Das Schiff quälte sich unaufhörlich durch die schäumenden Wogen vorwärts, ähnlich einem großen Lasttiere, das mit Aufgebot aller Kraft sich voranschleppt.

Doch fuhr es schnell; ja wenn der Wind es ganz auf die eine Seite legte, schoß es förmlich dahin.

Nach Owes Rat hielt ich mich auf der Mitte des Verdecks und stapfte auf und ab, um warm zu bleiben.

Es glückte mir jetzt, alle düstern Gedanken aus dem Sinn zu schlagen und bei dem großartigen Spiel der Wellen froh und munter zu sein.

Ja, das war nun einmal eine echte Seereise, ein wirkliches Segeln.

Meine Übelkeit war wie fortgeblasen. Mir wurde so wohl zumute, daß ich anfing, mit dem zunächststehenden Matrosen in aller Gemütlichkeit zu plaudern.

Da erscholl plötzlich ganz barsch die Stimme des Kapitäns:

»Junge, bleib weg von den Leuten!«

Erschrocken und beschämt über die derbe Ermahnung lief ich schnell an meinen Platz neben dem Mast zurück.

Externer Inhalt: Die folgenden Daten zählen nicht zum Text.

(** The calls of a search on an open page: neither a launch, nor a page
    opened or closed, nor a browser closed, nor an HTTP request. *)
Definition on_page (c : AnyCall) : bool :=
  match c with
  | Called c' =>
      match c' with
      | AxiosGet _ _ | PuppeteerLaunch _ _ | BrowserClose _ | NewPage _
      | PageClose _ => false
      | _ => true
      end
  end.

Definition launch_call (c : AnyCall) : bool :=
  match c with
  | Called c' =>
      match c' with
      | PuppeteerLaunch _ _ => true
      | _ => false
      end
  end.

Definition http_call (c : AnyCall) : bool :=
  match c with
  | Called c' =>
      match c' with
      | AxiosGet _ _ => true
      | _ => false
      end
  end.

(** The calls of [open_page]. *)
Definition setup_call (c : AnyCall) : bool :=
  match c with
  | Called c' =>
      match c' with
      | NewPage _ | SetUserAgent _ _ | SetViewport _ _ _ | PageGoto _ _ _ _ =>
          true
      | _ => false
      end
  end.

(** The calls that submit the query and read the results. *)
Definition submit_call (c : AnyCall) : bool :=
  match c with
  | Called c' =>
      match c' with
      | PageType _ _ _ | PageClick _ _ | WaitForNavigation _ _ _
      | PageEvaluate _ => true
      | _ => false
      end
  end.

(** The selector finds in the element a node whose trimmed text is not
    empty. *)
Definition has_text (element : Dom.Element) (selector : jsstring) : bool :=
  match Dom.querySelector element selector with
  | Some n => present (WebSearcher.trimmed_text n)
  | None => false
  end.

(** The frame of a headless search in a world with the oracle [o], the
    submitting calls of its log being the given ones. *)
Definition headless_frame (o : Oracle) (submitted : list AnyCall)
  (fr : WebSearcher.Frame) : Prop :=
  WebSearcher.headless (WebSearcher.this fr) = true /\
  respond (WebSearcher.world fr) = o /\
  filter submit_call (calls (WebSearcher.world fr)) = submitted.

Sonderbar! dachte ich. Warum darf ich denn nicht mit dem Matrosen sprechen? Das kann doch nicht schaden. Ich will mal Owe fragen.

Ich ging in die Kambüse und sagte: »Hör mal, Owe, der Kapitän hat eben geschimpft, weil ich mich mit dem Matrosen unterhielt. Darf man denn das nicht?«

»Wie?« sagte Owe, »du wolltest mit dem Matrosen sprechen? Weißt du denn nicht, daß es streng verboten ist? Das darfst du nie tun, wenn sie bei schwieriger Fahrt an ihrem Posten stehen.«

Kleinlaut gab ich zur Antwort: »Nun, wie sollte ich das wissen?« und hielt es für das beste, bei Owe zu bleiben und mich mit ihm zu unterhalten, während er das Abendessen bereitete.

Die Seekrankheit hatte ich vollständig vergessen, und sie schien mich auch nicht mehr belästigen zu wollen.